In particolare, questo avviene anche nell’ambito cruciale della cura della salute, e se ci si confronta con gli Stati Uniti si riscontra come al di là dell’oceano l’intervento governativo federale abbia giocato e giochi anche oggi un ruolo essenziale nello sviluppo dei più moderni presidi terapeutici.

Oltre oceano siamo nella patria del libero mercato, ma NIH (National Institutes of Health) e BARDA (Biomedical Advanced Research and Development Authority) – istituzioni federali pubbliche con un budget globale annuale di oltre 40 miliardi di dollari – orientano complessivamente il settore sanitario finanziandone l’attività di ricerca, a volte fino al punto di entrare in conflitto con soggetti privati sulla proprietà dei brevetti.
In Europa la vicenda dei vaccini anti-Covid ha evidenziato invece come un approccio totalmente basato sull’acquisto da privati, monopolisti o quasi, abbia indotto diseconomie, inefficienze, ritardi e disequilibri tra le diverse nazioni. 

Anche in ALDAI nello scorso gennaio se ne era parlato, nel corso di un convegno intitolato “La salute in Europa”. Sintetizziamo quanto Raffaele Tasserini, Coordinatore GdL Dirigenti per l'Europa di ALDAI, scrisse allora: 
“Contro un nemico invisibile, mutevole, che non conosce frontiere e ha come alleata validissima per la sua diffusione la globalizzazione, vale a dire la libera e sempre più intensa circolazione di uomini, merci e capitali su tutto il pianeta, la difesa da approntare deve essere all’altezza del pericolo. 
Come europei, dobbiamo unire le nostre migliori forze scientifiche, tecniche e sanitarie-militari per concentrarle in un unico obiettivo: prevenire ed evitare che in futuro si ripeta quanto oggi subiamo.
Questo può essere realizzato attraverso l’Agenzia Europea per la Salute, come viene proposto da Massimo Florio, professore di Economia Pubblica all’Università Statale di Milano, su incarico del Parlamento Europeo. 

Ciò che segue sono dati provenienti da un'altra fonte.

(* ===== verification/Boot.v ===== *)
(** * The boot loader

    boot/boot1/boot1lib.c and boot1main.c, which run in protected mode before the kernel:
    the lines on the screen, the conversion of numbers, the reading of sectors, the search
    for a bootable partition, the memory map of the BIOS and the loading of the kernel. *)

From S2P Require Import Prelude Mem Bufcache Trap Shell.

(** ** State *)

(** The memory, in which the screen, the tables of the BIOS, the variables of the loader and
    the loaded kernel are; the last byte written to each port of the disk controller; the
    number of times its status was read. *)
Record boot1 := {
  pmem : memory;
  ide_regs : gmap Z Z;
  reads : Z;
}.
Definition set_pmem (m : memory) (s : boot1) : boot1 := {| pmem := m; ide_regs := ide_regs s; reads := reads s |}.
Definition set_ide_regs (r : gmap Z Z) (s : boot1) : boot1 := {| pmem := pmem s; ide_regs := r; reads := reads s |}.
Definition set_reads (n : Z) (s : boot1) : boot1 := {| pmem := pmem s; ide_regs := ide_regs s; reads := n |}.

(** What the drive answers: the contents of a sector, and the status register at each read
    of it; and where the linker puts the variables [row], [puti_str] and [mboot_info]. *)
Class BootHw := {
  hw_sector : Z → memory;
  hw_status : Z → Z;
  row_addr : Z;
  puti_str_addr : Z;
  mboot_info_addr : Z;
}.

Section boot.
Context `{BootHw}.

(** The variables: [row]; the array [puti_str]; the fields of [mboot_info] that the loader
    sets, at 44 and 48 of the structure, behind the flags at 0 and nine words and four
    bytes that it leaves zero. *)
Definition PUTI_LEN : Z := 40.
Definition row (s : boot1) : Z := s32 (load32 (pmem s) row_addr).
Definition set_row (r : Z) (s : boot1) : boot1 := set_pmem (store32 row_addr r (pmem s)) s.
Definition puti_str (s : boot1) : gmap Z Z :=
  list_to_map ((λ i, (i, loadc (pmem s) (puti_str_addr + i))) <$> seqZ 0 PUTI_LEN).
Definition set_puti_str (a : gmap Z Z) (s : boot1) : boot1 :=
  set_pmem (foldl (λ m i, store8 (puti_str_addr + i) (a !!! i) m) (pmem s) (seqZ 0 PUTI_LEN)) s.
(** The flags of [mboot_info] as it is initialised: there is a memory map. *)
Definition mboot_info_flags : Z := Z.shiftl 1 6.
Definition mmap_length : Z := mboot_info_addr + 44.
Definition mmap_addr : Z := mboot_info_addr + 48.

(** ** The screen *)

Definition CRT_ROWS : Z := 25.
Definition VGA_CLR_BLACK : Z := 0.
Definition VGA_CLR_RED : Z := 4.
Definition VGA_CLR_WHITE : Z := 15.
Definition video : Z := 753664.

Definition putc (l color ch : Z) : M boot1 unit :=
  modify (λ s, set_pmem (store8 (video + l * 2 + 1) color (store8 (video + l * 2) ch (pmem s))) s).

(** A string is the list of its characters before the zero. *)
Fixpoint puts_loop (l color : Z) (string : list Z) : M boot1 Z :=
  match string with
  | [] => ret l
  | ch :: string' => putc l color ch ;;; puts_loop (l + 1) color string'
  end.
Definition puts (r c color : Z) (string : list Z) : M boot1 Z := puts_loop (r * 80 + c) color string.

Definition blank : list Z := repeat 32 80.

Definition putline (s : list Z) : M boot1 unit :=
  let! r := gets row in
  let r := if r >=? CRT_ROWS then 0 else r + 1 in
  modify (set_row r) ;;;
  puts r 0 VGA_CLR_BLACK blank ;;;
  puts r 0 VGA_CLR_WHITE s ;;;
  ret tt.

Definition roll (r : Z) : M boot1 unit := modify (set_row r).

(** The message, and [hlt] for ever. *)
Definition panic {A} (m : list Z) : M boot1 A := puts 0 0 VGA_CLR_RED m ;;; hang.

(** ** Strings: [s] is an array of [PUTI_LEN] characters *)

Definition sget (i : Z) : M (gmap Z Z) Z := aread PUTI_LEN id i.
Definition sput (i c : Z) : M (gmap Z Z) unit := awrite PUTI_LEN id (λ a _, a) i (s8 c).

(** An index that leaves the array is a [Fault], so that the loops below end within one
    round more than the array is long. *)
Definition str_fuel : nat := 41.

Definition strlen : M (gmap Z Z) Z :=
  loop str_fuel (λ n, let! c := sget n in if c =? 0 then ret (inr n) else ret (inl (n + 1))) 0.

Definition reverse : M (gmap Z Z) unit :=
  let! n := strlen in
  loop str_fuel (λ '(i, j),
    if i <? j then
      let! c := sget i in
      let! d := sget j in
      sput i d ;;;
      sput j c ;;;
      ret (inl (i + 1, j - 1))
    else ret (inr tt)) (0, n - 1).

(** [-n] of the least [int] is undefined. *)
Definition itox (n root : Z) (table : list Z) : M (gmap Z Z) unit :=
  let sign := n in
  let! n := if sign <? 0 then (if sign =? -2147483648 then fault else ret (- n)) else ret n in
  let! i := loop str_fuel (λ '(i, n),
    let! d := (if inb (Z.of_nat (length table)) (Z.rem n root) then ret (nth (Z.to_nat (Z.rem n root)) table 0)
               else fault) in
    sput i d ;;;
    let n := Z.quot n root in
    if n >? 0 then ret (inl (i + 1, n)) else ret (inr (i + 1))) (0, n) in
  let! i := (if sign <? 0 then sput i 45 ;;; ret (i + 1) else ret i) in
  sput i 0 ;;;
  reverse.

Definition itoa (n : Z) : M (gmap Z Z) unit := itox n 10 (codes "0123456789").
Definition itoh (n : Z) : M (gmap Z Z) unit := itox n 16 (codes "0123456789abcdef").

(** The characters of an array before the first zero. *)
Fixpoint chars (n : nat) (i : Z) (a : gmap Z Z) : list Z :=
  match n with
  | O => []
  | S n' => if a !!! i =? 0 then [] else a !!! i :: chars n' (i + 1) a
  end.

Definition puti (i : Z) : M boot1 unit :=
  fzoom puti_str set_puti_str (itoh i) ;;;
  let! s := gets puti_str in
  putline (chars (Z.to_nat PUTI_LEN) 0 s).

(** ** The disk *)

Definition SECTOR_SIZE : Z := 512.

(** The words that [insl] stores are those of the sector that the registers select. *)
Fixpoint insl_loop (n : nat) (di i : Z) (sector m : memory) : memory :=
  match n with
  | O => m
  | S n' => insl_loop n' (di + 4) (i + 4) sector (store32 di (load32 sector i) m)
  end.

Definition boot_outb (port data : Z) : M boot1 unit := modify (λ s, set_ide_regs (<[port := u8 data]> (ide_regs s)) s).

(** [inb(0x1F7)]. *)
Definition status : M boot1 Z := λ s, Ret (u8 (hw_status (reads s)), set_reads (reads s + 1) s).

Definition insl (addr cnt : Z) : M boot1 unit :=
  modify (λ s, set_pmem (insl_loop (Z.to_nat cnt) addr 0 (hw_sector (ide_lba (ide_regs s))) (pmem s)) s).

Definition waitdisk : M boot1 unit :=
  loopw (λ _, let! r := status in if negb (Z.land r 192 =? 64) then ret (inl tt) else ret (inr tt)) tt.

Definition readsector (dst offset : Z) : M boot1 unit :=
  waitdisk ;;;
  boot_outb 498 1 ;;;
  boot_outb 499 offset ;;;
  boot_outb 500 (Z.shiftr offset 8) ;;;
  boot_outb 501 (Z.shiftr offset 16) ;;;
  boot_outb 502 (Z.lor (Z.shiftr offset 24) 224) ;;;
  boot_outb 503 32 ;;;
  waitdisk ;;;
  insl dst (SECTOR_SIZE / 4).

Definition readsection (va count offset lba : Z) : M boot1 unit :=
  let va := Z.land va 16777215 in
  let end_va := u32 (va + count) in
  let va := Z.land va (Z.lnot (SECTOR_SIZE - 1)) in
  let offset := u32 (offset / SECTOR_SIZE + lba) in
  loopw (λ '(va, offset),
    if va <? end_va then
      readsector va offset ;;;
      ret (inl (u32 (va + SECTOR_SIZE), u32 (offset + 1)))
    else ret (inr tt)) (va, offset).

(** ** boot1main.c *)

Definition BOOTABLE_PARTITION : Z := 128.
Definition ELFHDR : Z := 131072.

(** A field of a structure in memory. *)
Definition bget8 (a : Z) : M boot1 Z := gets (λ s, load8 (pmem s) a).
Definition bget16 (a : Z) : M boot1 Z := gets (λ s, load16 (pmem s) a).
Definition bget32 (a : Z) : M boot1 Z := gets (λ s, load32 (pmem s) a).

Definition load_kernel (dkernel : Z) : M boot1 Z :=
  readsection ELFHDR (SECTOR_SIZE * 8) 0 dkernel ;;;
  let! e_magic := bget32 ELFHDR in
  if negb (e_magic =? ELF_MAGIC) then panic (codes "Kernel is not a valid elf.")
  else
    let! e_phoff := bget32 (ELFHDR + 28) in
    let ph := u32 (ELFHDR + e_phoff) in
    let! e_phnum := bget16 (ELFHDR + 44) in
    let eph := u32 (ph + 32 * e_phnum) in
    loopw (λ ph,
      if ph <? eph then
        let! p_va := bget32 (ph + 8) in
        let! p_memsz := bget32 (ph + 20) in
        let! p_offset := bget32 (ph + 4) in
        readsection p_va p_memsz p_offset dkernel ;;;
        ret (inl (u32 (ph + 32)))
      else ret (inr tt)) ph ;;;
    let! e_entry := bget32 (ELFHDR + 24) in
    ret (Z.land e_entry 16777215).

(** An entry of the memory map has 24 bytes: the size at 0, the base at 4 and the length
    at 12 of 64 bits each, the type at 20. *)
Definition parse_e820 (smap : Z) : M boot1 unit :=
  putline (codes "* E820 Memory Map *") ;;;
  let! mmap_len := loopw (λ '(p, mmap_len),
    let! b0 := bget32 (p + 4) in
    let! b1 := bget32 (p + 8) in
    let! l0 := bget32 (p + 12) in
    let! l1 := bget32 (p + 16) in
    let! type := bget32 (p + 20) in
    if nz (b0 + W32 * b1) || nz (l0 + W32 * l1) || nz type then
      puti (s32 (b0 + W32 * b1)) ;;;
      ret (inl (u32 (p + 24), u32 (mmap_len + 24)))
    else ret (inr mmap_len)) (smap, 0) in
  modify (λ s, set_pmem (store32 mmap_length mmap_len (pmem s)) s) ;;;
  modify (λ s, set_pmem (store32 mmap_addr smap (pmem s)) s).

(** exec_kernel.S: the jump to the kernel, as the registers %eip, %eax and %ebx that it
    starts with. *)
Definition MBOOT_INFO_MAGIC : Z := 732803074.
Definition exec_kernel (entry info : Z) : M boot1 (Z * Z * Z) := ret (entry, MBOOT_INFO_MAGIC, info).

(** The partition table is at 446 in the boot record; an entry has 16 bytes, with the flag
    at 0 and the first sector at 8. *)
Definition find_bootable (mbr : Z) : M boot1 (option Z) :=
  for_exit 0 4 (λ i,
    let! bootable := bget8 (mbr + 446 + 16 * i) in
    if bootable =? BOOTABLE_PARTITION then
      let! first_lba := bget32 (mbr + 446 + 16 * i + 8) in
      ret (Some first_lba)
    else ret None).

Definition boot1main (dev mbr smap : Z) : M boot1 (Z * Z * Z) :=
  roll 3 ;;;
  putline (codes "Start boot1 main ...") ;;;
  let! bootable_lba := find_bootable mbr in
  match bootable_lba with
  | None => panic (codes "Cannot find bootable partition!")
  | Some bootable_lba =>
      parse_e820 smap ;;;
      putline (codes "Load kernel ..." ++ [10]) ;;;
      let! entry := load_kernel bootable_lba in
      putline (codes "Start kernel ..." ++ [10]) ;;;
      exec_kernel entry mboot_info_addr
  end.

End boot.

Il compito dev’essere quello di finanziare e coordinare le attività di ricerca scientifica pubblica e privata europea, con opportuni accordi e contratti, per realizzare e brevettare i farmaci strategici.
Sarà necessario non solo predisporre i contratti con le Aziende e i siti di produzione, ma anche le strutture logistiche indispensabili, pronte alle operazioni di intervento per l’isolamento dei focolai, lo stoccaggio, il trasporto, la distribuzione e la somministrazione dei vaccini e dei farmaci”.

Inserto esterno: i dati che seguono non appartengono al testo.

(** * MakeMeHired backend: the CV rendering and generation pipeline

    A shallow embedding of [src/schemas.py] and [src/main.py] and the
    properties of the template renderer and of the submission handler.

    Python [str] values are sequences of Unicode code points, so a string is
    a [list N]; ASCII literals of the source are written with [u "..."], the
    two non-ASCII characters of the template by their code points. *)

From Stdlib Require Import List NArith ZArith Bool Lia.
From Stdlib Require String Ascii.
Import ListNotations String.StringSyntax.
Delimit Scope string_scope with string.
Bind Scope string_scope with String.string.

Set Implicit Arguments.

(** ** Python strings and the built-ins the program calls *)

Module Py.

Definition char := N.
Definition str := list char.

(** An ASCII literal of the source as a Python string. *)
Fixpoint u (s : String.string) : str :=
  match s with
  | String.EmptyString => []
  | String.String c s' => Ascii.N_of_ascii c :: u s'
  end.

Definition nl : str := [10%N].

(** [str.isspace] on one code point: the characters [str.strip()] removes. *)
Definition isspace (c : char) : bool :=
  ((0x09 <=? c) && (c <=? 0x0D) || (0x1C <=? c) && (c <=? 0x20)
   || (c =? 0x85) || (c =? 0xA0) || (c =? 0x1680)
   || (0x2000 <=? c) && (c <=? 0x200A)
   || (c =? 0x2028) || (c =? 0x2029) || (c =? 0x202F)
   || (c =? 0x205F) || (c =? 0x3000))%N.

Fixpoint lstrip (s : str) : str :=
  match s with
  | [] => []
  | c :: s' => if isspace c then lstrip s' else s
  end.

Definition rstrip (s : str) : str := rev (lstrip (rev s)).
Lemma sound_extension_trans (s1 s2 s3 : St) :
  sound_extension cfg s1 s2 -> sound_extension cfg s2 s3 ->
  sound_extension cfg s1 s3.
Proof.
  intros (a & Ha & Hfa & Hla) (b & Hb & Hfb & Hlb).
  exists (a ++ b). rewrite Hb, Ha, app_assoc.
  split; [ reflexivity | ].
  rewrite faithful_app, level_app, Hla. tauto.
Qed.

Lemma reachable_from_sound (s s' : St) :
  reachable_from cfg s s' -> sound_extension cfg s s'.
Proof.
  intros Hr. induction Hr as [ | s1 s2 _ IH Hstep ].
  - apply sound_extension_same; reflexivity.
  - exact (sound_extension_trans s s1 s2 IH (step_sound s1 s2 Hstep)).
Qed.

Lemma reachable_from_extends (s s' : St) :
  reachable_from cfg s s' -> extends s s'.
Proof.
  intros Hr. destruct (reachable_from_sound s s' Hr) as (evs & Ht & _).
  exists evs. exact Ht.
Qed.

End Reports.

Il Prof. Florio ha recentemente sviluppato queste idee nel libro La privatizzazione della conoscenza. Tre proposte contro i nuovi oligopoli (Laterza 2021). L’idea guida è quella della costituzione di un Centro Ricerche Europeo in ambito farmaceutico/vaccinale, capace di orientare le scelte fondamentali della Comunità nel campo.
A lui abbiamo avanzato alcune domande, e qui di seguito si trovano le sue risposte.

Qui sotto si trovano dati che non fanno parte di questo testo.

Lemma debugLogRows_eval st m r (σ : gmap nat (list DebugLog.t)) logs :
  meeting st = Some m -> Meeting.debug_logs m = Some r -> σ !! r = Some logs ->
  debugLogRows st σ
  = (imap (logRow st) (reverse logs), <[fresh (dom σ) := reverse logs]> σ).
Proof.
  intros Hm Hr Hl.
  unfold debugLogRows, debugLogs, ArrayStore.bind. rewrite Hm. cbn. rewrite Hr.
  unfold ArrayStore.ret, ArrayStore.spread, ArrayStore.alloc,
    ArrayStore.reverse_in_place, ArrayStore.elements,
    ArrayStore.content.
  rewrite Hl. cbn. rewrite alter_insert_eq.
  now rewrite lookup_insert_eq.
Qed.

Lemma fresh_not_allocated (σ : gmap nat (list DebugLog.t)) r l :
  σ !! r = Some l -> fresh (dom σ) <> r.
Proof.
  intros Hl Heq. apply (is_fresh (dom σ)). rewrite Heq.
  apply elem_of_dom. eauto.
Qed.

Lemma debugPanel_eval user st m r (σ : gmap nat (list DebugLog.t)) logs :
  meeting st = Some m -> Meeting.debug_logs m = Some r -> σ !! r = Some logs ->
  debugPanel user st σ
  = if negb (loading st) && user_is_admin user
       && (0 <? Js.array_length logs) && showDebugLogs st
    then (Some (imap (logRow st) (reverse logs)),
          <[fresh (dom σ) := reverse logs]> σ)
    else (None, σ).
Proof.
  intros Hm Hr Hl.
  pose proof (debugLogRows_eval st m r σ logs Hm Hr Hl) as Hrows.
  unfold debugPanel, page. rewrite Hm.
  destruct (loading st); [reflexivity |]. cbv beta iota.
  unfold ArrayStore.bind, debugLogs, ArrayStore.ret, ArrayStore.elements,
    ArrayStore.content.
  rewrite Hm. cbn [mbind option_bind]. rewrite Hr, Hl.
  change (default [] (Some logs)) with logs. cbn [negb andb].
  destruct (user_is_admin user && (0 <? Js.array_length logs)
            && showDebugLogs st); [| reflexivity].
  now rewrite Hrows.
Qed.

(** C6.  The debug-log rows are the entries of [meeting.debug_logs] in
    reverse, newest first: the entry at position [i] of the stored array
    is shown at position [length - 1 - i], and these are the rows of the
    panel whenever it shows any.  The reversal works on a copy: after
    rendering, the stored array, like every array that was in the store,
    holds what it held before, in the same order. *)
Theorem debugLogRows_newest_first
    (st : State) (m : Meeting.t) (r : aref)
    (σ : gmap nat (list DebugLog.t)) (logs : list DebugLog.t) :
  meeting st = Some m ->
  Meeting.debug_logs m = Some r ->
  σ !! r = Some logs ->
  let rows := (debugLogRows st σ).1 in
  let σ' := (debugLogRows st σ).2 in
  row_log <$> rows = reverse logs
  /\ (forall i log, logs !! i = Some log ->
        row_log <$> rows !! (length logs - 1 - i)%nat = Some log)
  /\ σ' !! r = Some logs
  /\ (forall r' l, σ !! r' = Some l -> σ' !! r' = Some l)
  /\ (forall user,
        (forall shown, (debugPanel user st σ).1 = Some shown -> shown = rows)
        /\ (forall r' l, σ !! r' = Some l ->
              (debugPanel user st σ).2 !! r' = Some l)).
Proof.
  intros Hm Hr Hl. cbv zeta.
  rewrite (debugLogRows_eval st m r σ logs) by assumption.
  cbn [fst snd].
  assert (Hrows : row_log <$> imap (logRow st) (reverse logs) = reverse logs).
  { rewrite fmap_imap.
    rewrite (imap_ext _ (const (fun x => x))) by reflexivity.
    rewrite imap_const. apply list_fmap_id. }
  assert (Hkeep : forall r' l, σ !! r' = Some l ->
            <[fresh (dom σ) := reverse logs]> σ !! r' = Some l).
  { intros r' l Hl'. rewrite lookup_insert_ne; [assumption |].
    now apply fresh_not_allocated with l. }
  split; [exact Hrows |].
  split; [| split; [now apply Hkeep | split; [exact Hkeep |]]].
  - intros i log Hi.
    rewrite <- list_lookup_fmap, Hrows.
    pose proof (lookup_lt_Some _ _ _ Hi) as Hlt.
    rewrite reverse_lookup by lia.
    replace (length logs - S (length logs - 1 - i))%nat with i by lia.
    exact Hi.
  - intros user. rewrite (debugPanel_eval user st m r σ logs) by assumption.
    destruct (_ && _); cbn [fst snd]; split.
    + now intros shown [= <-].
    + exact Hkeep.
    + discriminate.
    + auto.
Qed.

(** Two entries: the error logged last is the first row, and the stored
    array is still oldest-first. *)
Lemma debugLogRows_newest_first_witness :
  row_log
    <$> (debugLogRows
           (Examples.loaded (Examples.meeting_3 completed []))
           Examples.two_logs).1
  = [Examples.sample_log "error" "timeout";
     Examples.sample_log "info" "started"].
Proof.
  apply (proj1 (debugLogRows_newest_first
                  (Examples.loaded (Examples.meeting_3 completed []))
                  (Examples.meeting_3 completed [])
                  0%nat Examples.two_logs
                  [Examples.sample_log "info" "started";
                   Examples.sample_log "error" "timeout"]
                  eq_refl eq_refl eq_refl)).
Defined.

End DebugLogs.

Section Versions.

Import MeetingDetail.

Lemma create_counts outcome m :
  VersionManager.create outcome = inr m -> VersionManager.counts_versions m.
Proof.
  unfold VersionManager.create.
  destruct (VersionManager.succeeded outcome); [| discriminate].
  intros [= <-]. reflexivity.
Qed.

Lemma regenerate_counts now by_user outcome carried m m' :
  VersionManager.counts_versions m ->
  VersionManager.regenerate now by_user outcome carried m = inr m' ->
  VersionManager.counts_versions m'.
Proof.
  unfold VersionManager.regenerate, VersionManager.counts_versions,
    Js.array_length.
  intros Hm. destruct (VersionManager.status m); [discriminate |].
  destruct (VersionManager.succeeded outcome); [| discriminate].
  intros [= <-]. cbn. rewrite length_app. cbn. lia.
Qed.

Lemma restore_counts now by_user v m m' :
  VersionManager.counts_versions m ->
  VersionManager.restore now by_user v m = inr m' ->
  VersionManager.counts_versions m'.
Proof.
  unfold VersionManager.restore, VersionManager.counts_versions,
    Js.array_length.
  intros Hm. destruct (VersionManager.status m); [discriminate |].
  destruct (VersionManager.find_version _ _); [| discriminate].
  intros [= <-]. cbn. rewrite length_app. cbn. lia.
Qed.

Lemma follow_up_counts id now question chair m m' :
  VersionManager.counts_versions m ->
  VersionManager.follow_up id now question chair m = inr m' ->
  VersionManager.counts_versions m'.
Proof.
  unfold VersionManager.follow_up, VersionManager.counts_versions.
  intros Hm. destruct (VersionManager.status m); [discriminate |].
  destruct chair; [| discriminate].
  intros [= <-]. exact Hm.
Qed.

Lemma reachable_counts m :
  VersionManager.reachable m -> VersionManager.counts_versions m.
Proof.
  induction 1;
    eauto using create_counts, regenerate_counts, restore_counts,
      follow_up_counts.
Qed.

(** C1.  After every successful create, regenerate or restore (and
    follow-up), the stored [current_version] is the length of
    [opinion_history] plus one.  For a response that carries the stored
    version number and history, the numbers of versions the page
    computes, in the [History] label and in the regenerate prompt, are
    [opinion_history.length + 1], and equal [current_version]. *)
Theorem current_version_counts_history (m : VersionManager.StoredMeeting) :
  VersionManager.reachable m ->
  VersionManager.current_version m
  = Js.array_length (VersionManager.opinion_history m) + 1
  /\ (forall data, VersionManager.served m data ->
        historyLabel data
        = Js.array_length (VersionManager.opinion_history m) + 1
        /\ historyCount (Some data)
           = Js.array_length (VersionManager.opinion_history m) + 1
        /\ historyLabel data = VersionManager.current_version m
        /\ historyCount (Some data) = VersionManager.current_version m
        /\ savedAsVersion (Some data) = VersionManager.current_version m).
Proof.
  intros Hreach. pose proof (reachable_counts m Hreach) as Hc.
  unfold VersionManager.counts_versions in Hc. split; [exact Hc |].
  intros data [Hv Hh].
  assert (Hlabel : historyLabel data
            = Js.array_length (VersionManager.opinion_history m) + 1).
  { unfold historyLabel. rewrite Hh. cbn. unfold Js.truthy_number.
    destruct (Z.eqb_spec (Js.array_length (VersionManager.opinion_history m)) 0)
      as [->|]; reflexivity. }
  assert (Hcount : historyCount (Some data) = historyLabel data) by reflexivity.
  assert (Hsaved : savedAsVersion (Some data) = VersionManager.current_version m).
  { unfold savedAsVersion. cbn. rewrite Hv. cbn. unfold Js.truthy_number.
    destruct (Z.eqb_spec (VersionManager.current_version m) 0) as [H0|];
      [| reflexivity].
    unfold Js.array_length in Hc. lia. }
  rewrite Hcount, Hlabel. repeat split; congruence.
Qed.

(** The meeting of the samples: created, regenerated twice, one follow-up
    asked; the page counts three versions. *)
Lemma current_version_counts_history_witness :
  historyLabel
    (Examples.meeting_3 completed
       [Examples.version_1 (Some []); Examples.version_2])
  = 3
  /\ historyCount
       (Some (Examples.meeting_3 completed
                [Examples.version_1 (Some []); Examples.version_2]))
     = 3.
Proof.
  assert (R1 : VersionManager.reachable Examples.stored_1).
  { apply (VersionManager.reach_create
             (Some {| VersionManager.gen_opinions := [Examples.cfo; Examples.cto];
                      VersionManager.gen_summary := "First summary";
                      VersionManager.gen_recommendation :=
                        "First recommendation" |})).
    reflexivity. }
  assert (R2 : VersionManager.reachable Examples.stored_2).
  { apply (VersionManager.reach_regenerate
             "2025-01-01T10:00:00" (Some 1)
             (Some {| VersionManager.gen_opinions := [Examples.cto];
                      VersionManager.gen_summary := "Second summary";
                      VersionManager.gen_recommendation :=
                        "Second recommendation" |})
             [] Examples.stored_1); [exact R1 | reflexivity]. }
  assert (R3 : VersionManager.reachable (Examples.stored_3 [])).
  { apply (VersionManager.reach_regenerate
             "2025-01-02T10:00:00" (Some 1)
             (Some {| VersionManager.gen_opinions :=
                        [Examples.cto; Examples.cfo];
                      VersionManager.gen_summary := "Third summary";
                      VersionManager.gen_recommendation :=
                        "Third recommendation" |})
             [] Examples.stored_2); [exact R2 | reflexivity]. }
  assert (R4 : VersionManager.reachable
                 (Examples.stored_3 [Examples.asked_at_3])).
  { apply (VersionManager.reach_follow_up
             "f3" "2025-01-03T10:00:00" "And then?" (Some "Proceed.")
             (Examples.stored_3 [])); [exact R3 | reflexivity]. }
  destruct (proj2 (current_version_counts_history
                     (Examples.stored_3 [Examples.asked_at_3]) R4)
              (Examples.meeting_3 completed
                 [Examples.version_1 (Some []); Examples.version_2])
              (conj eq_refl eq_refl)) as (_ & _ & H1 & H2 & _).
  split; [exact H1 | exact H2].
Defined.

End Versions.

(* ===================================================================== *)
(** * Further properties of [MeetingDetail.tsx]                           *)
(* ===================================================================== *)

Section Regeneration.

Import MeetingDetail.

In Italia in passato esistevano due strutture di eccellenza in ambito farmaceutico-vaccinale, l’Istituto Sclavo di Siena e il Centro Ricerche di Nerviano: la prima, acquisita dall’Eni, è poi passata in mani private e non è chiaro quanto mantenga il suo ruolo strategico nazionale; la seconda, il Centro Ricerche ex Farmitalia Carlo Erba di Nerviano, è diventata dapprima di proprietà regionale per poi essere ceduta – a fine 2017 – a un gruppo cinese.

Come garantire a una nuova struttura un futuro serio, privo di esiti di questo genere?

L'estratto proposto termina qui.